Here's some selections of their statements. First from President Obama:
Today also begins a new chapter in the relationship between our two countries. Two years ago, we saw a coup in Honduras that threatened to move the country away from democracy, and in part because of pressure from the international community, but also because of the strong commitment to democracy and leadership by President Lobo, what we’ve been seeing is a restoration of democratic practices and a commitment to reconciliation that gives us great hope.
And President Lobo’s leadership is responsible not only for helping to restore constitutional order and democracy and a commitment to fair and free elections, but it’s also allowed Honduras once again to rejoin the Organization of American States, and for Hondurans - the Honduran relationship with its neighbors to be restored to a normal place.
Of course, much work remains to be done. And I’m looking forward to an excellent conversation with President Lobo about how we can be helpful in ensuring that human rights are observed in Honduras. We will discuss ways in which our two countries can work effectively together to deal with the security situation that exists not only in Honduras but through Central America, and how we can cooperate effectively in preventing the countries of Central America from being corrupted and overrun by the transnational drug trade. And we also will have discussions about how we can continue to strengthen development in Honduras and the region so that people have opportunity, we will see economic growth, see economic development, and expand trade and further interactions between our two countries.

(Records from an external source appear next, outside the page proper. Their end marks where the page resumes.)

(** * LLM exam game: grading core

    A shallow embedding of the grading core of the repository
    (G/llm-exam-game/server.js and G/llm-exam-game-static/public/grader.js):
    the prompt builder, the three provider adapters, the resilient JSON
    extractor [safeJsonParse], the result normaliser and the two
    orchestrators [handleGrade] (server, a CommonJS script in sloppy mode)
    and [gradeAnswer] (browser, an ES module, hence strict).

    The JavaScript run-time the code relies on is modelled first: strings as
    sequences of UTF-16 code units, numbers as IEEE-754 binary64 values
    (Stdlib's [spec_float], with correctly rounded conversions from and to
    decimal text), values as the JSON data model extended with [undefined]
    and with arrays that can carry named properties, property access and
    assignment, the coercions ToBoolean / ToString / ToNumber, JSON.parse
    and JSON.stringify, and thrown exceptions as a completion monad.

    Modelling choices: the normaliser mutates the parsed tree in place; the
    tree comes fresh from JSON.parse and is not shared, so assignments are
    modelled as functional updates. A question is the typed record of the
    question bank. The network is an input: an adapter receives what its
    awaited fetch yields; of the request only the address of the Google
    adapters is built, since encodeURIComponent can raise before anything
    is fetched. File access of handleGrade (the question bank and the notes
    of the set) is an input as well, and either can raise.

    Around the grading core the development also covers, of server.js, the
    sections taken from the notes (extractBooklistSection and
    extractNoteSection), the environment file (loadDotEnv, with process.env
    keeping names and values as C strings), the reading of the request
    (readRequestBody, which destroys the socket of a request that is too
    large, and readJson) and the request listener on the grade route, and,
    of public/app.js of the browser build, renderResult. *)

From Stdlib Require Import List Bool Arith ZArith NArith Lia.
From Stdlib Require Import Ascii String.
From Stdlib Require Import SpecFloat.
Import ListNotations.

Set Warnings "-register-all".
Local Open Scope Z_scope.

(* ================================================================== *)
(** ** Strings: sequences of UTF-16 code units *)
(* ================================================================== *)

Definition char16 := N.
Definition jsstring := list char16.

(** Source literals are written as Rocq strings (UTF-8 bytes) and decoded
    to code units, so the text reads as in the JavaScript source. *)
Definition utf16_of_codepoint (cp : N) : jsstring :=
  if (cp <? 65536)%N then [cp]
  else let c := (cp - 65536)%N in
       [(55296 + c / 1024)%N; (56320 + c mod 1024)%N].

Fixpoint utf16_of_utf8 (bs : list N) : jsstring :=
  match bs with
  | [] => []
  | b0 :: r0 =>
    if (b0 <? 128)%N then b0 :: utf16_of_utf8 r0
    else match r0 with
    | [] => [65533%N]
    | b1 :: r1 =>
      if (b0 <? 224)%N then
        utf16_of_codepoint ((b0 mod 32) * 64 + b1 mod 64)%N ++ utf16_of_utf8 r1
      else match r1 with
      | [] => [65533%N]
      | b2 :: r2 =>
        if (b0 <? 240)%N then
          utf16_of_codepoint ((b0 mod 16) * 4096 + (b1 mod 64) * 64 + b2 mod 64)%N
            ++ utf16_of_utf8 r2
        else match r2 with
        | [] => [65533%N]
        | b3 :: r3 =>
          utf16_of_codepoint
            ((b0 mod 8) * 262144 + (b1 mod 64) * 4096 + (b2 mod 64) * 64 + b3 mod 64)%N
            ++ utf16_of_utf8 r3
        end
      end
    end
  end.

Fixpoint bytes_of_string (s : string) : list N :=
  match s with
  | EmptyString => []
  | String a r => N_of_ascii a :: bytes_of_string r
  end.

Definition js (s : string) : jsstring := utf16_of_utf8 (bytes_of_string s).

(** Named code units used by the source. *)
Definition c_quote : char16 := 34%N.     (* the double quote *)
Definition c_backslash : char16 := 92%N.
Definition c_backtick : char16 := 96%N.
Definition c_lbrace : char16 := 123%N.
Definition c_rbrace : char16 := 125%N.
Definition c_nl : char16 := 10%N.

Fixpoint str_eqb (a b : jsstring) : bool :=
  match a, b with
  | [], [] => true
  | x :: a', y :: b' => (x =? y)%N && str_eqb a' b'
  | _, _ => false
  end.

(** WhiteSpace and LineTerminator of ECMA-262: the set removed by
    String.prototype.trim and matched by the regular expression class \s. *)
Definition isWhiteSpace (c : char16) : bool :=
  ((9 <=? c) && (c <=? 13) || (c =? 32) || (c =? 160) || (c =? 5760)
   || (8192 <=? c) && (c <=? 8202) || (c =? 8232) || (c =? 8233)
   || (c =? 8239) || (c =? 8287) || (c =? 12288) || (c =? 65279))%N.

Fixpoint trimStart (s : jsstring) : jsstring :=
  match s with
  | c :: r => if isWhiteSpace c then trimStart r else s
  | [] => []
  end.

Definition trimEnd (s : jsstring) : jsstring := rev (trimStart (rev s)).

(** String.prototype.trim *)
Definition trim (s : jsstring) : jsstring := trimEnd (trimStart s).

(** String.prototype.startsWith *)
Fixpoint startsWith (s pat : jsstring) {struct pat} : bool :=
  match pat, s with
  | [], _ => true
  | p :: pat', c :: s' => (c =? p)%N && startsWith s' pat'
  | _ :: _, [] => false
  end.

(** String.prototype.indexOf, from position 0; -1 when absent. *)
Fixpoint indexOf_from (i : Z) (s pat : jsstring) : Z :=
  if startsWith s pat then i
  else match s with
       | [] => -1
       | _ :: r => indexOf_from (i + 1) r pat
       end.

Definition indexOf (s pat : jsstring) : Z := indexOf_from 0 s pat.

(** String.prototype.includes *)
Definition includes (s pat : jsstring) : bool := negb (indexOf s pat =? -1).

(** String.prototype.lastIndexOf: the largest index at which [pat] occurs. *)
Fixpoint lastIndexOf_from (i : Z) (s pat : jsstring) : Z :=
  match s with
  | [] => if startsWith s pat then i else -1
  | _ :: r =>
    let later := lastIndexOf_from (i + 1) r pat in
    if later =? -1 then (if startsWith s pat then i else -1) else later
  end.

Definition lastIndexOf (s pat : jsstring) : Z := lastIndexOf_from 0 s pat.

(** String.prototype.slice(a, b) for the arguments the source passes
    (0 <= a and 0 <= b, both within the string). *)
Definition slice (s : jsstring) (a b : Z) : jsstring :=
  firstn (Z.to_nat (b - a)) (skipn (Z.to_nat a) s).

Definition slice_from (s : jsstring) (a : Z) : jsstring := skipn (Z.to_nat a) s.

(** Array.prototype.join on strings. *)
Fixpoint join (sep : jsstring) (parts : list jsstring) : jsstring :=
  match parts with
  | [] => []
  | [p] => p
  | p :: rest => p ++ sep ++ join sep rest
  end.

(** Case mapping of String.prototype.toLowerCase.  The ASCII letters are
    mapped exactly; of the code units outside ASCII only those whose
    lower-case form contains an ASCII letter are mapped (KELVIN SIGN and
    LATIN CAPITAL LETTER I WITH DOT ABOVE), the remaining ones are left in
    place: the source only compares the result with ASCII words, and no
    other code unit lower-cases into ASCII. *)
Definition lowerUnit (c : char16) : jsstring :=
  if ((65 <=? c) && (c <=? 90))%N then [(c + 32)%N]
  else if (c =? 8490)%N then [107%N]
  else if (c =? 304)%N then [105%N; 775%N]
  else [c].

Definition toLowerCase (s : jsstring) : jsstring := flat_map lowerUnit s.

Definition str_length (s : jsstring) : Z := Z.of_nat (List.length s).

(* ================================================================== *)
(** ** Numbers: IEEE-754 binary64 *)
(* ================================================================== *)

Definition num := spec_float.
Definition prec : Z := 53.
Definition emax : Z := 1024.

Definition NaN : num := S754_nan.
Definition pInfinity : num := S754_infinity false.
Definition nInfinity : num := S754_infinity true.
Definition pZero : num := S754_zero false.
Definition nZero : num := S754_zero true.

(** The Number value for an integer (round to nearest, ties to even). *)
Definition num_of_Z (z : Z) : num := binary_normalize prec emax z 0 false.

(** The Number value for the quotient n/d of two positive integers,
    correctly rounded. *)
Definition num_of_ratio (neg : bool) (n d : positive) : num :=
  SFdiv prec emax (S754_finite neg n 0) (S754_finite false d 0).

And from President Lobo, through as translated:
We are on the road, as you said, Mr. President, to a number of things. We have returned to the Organization of American States, and in fact, I was able to visit that organization yesterday. It was a very warm visit. It was a wonderful occasion.
We have reaffirmed our democratic vocation. We have reaffirmed the road to democracy that we are on and that we will continue on. We will be opening even more spaces for our people to be able to express themselves. We have already created spaces within our representative democracy, but we will continue to do that so that there is evermore direct participation from our people in all levels of society. That is a road we’ve started on, and we will continue down that path.
The enormous challenge we face is that of crime and drug trafficking. But we have good friends, like you, who have helped us in the past, who continue to help us. And your words today, Mr. President, are a reaffirmation of that good friendship and that good support that we receive from you, and we hope we will have that in the future.
I also want to say to you again today that we will continue to respect human rights and do everything we can to build on what we have already done in that area. We know that there are some areas in which we have weaknesses we need to work on - the investigation of such crimes is one of those. But we hope to be able to get help from the United States on that so that we can overcome the hurdles we have in this respect, and we are able to find those people who are guilty of violations of human rights.
So we are on the road to reconciliation. Next year, our political parties will be holding their primaries. And in 2013 we will be holding our general election, and so we will be complying with our constitution for a man or woman to be elected president every four years.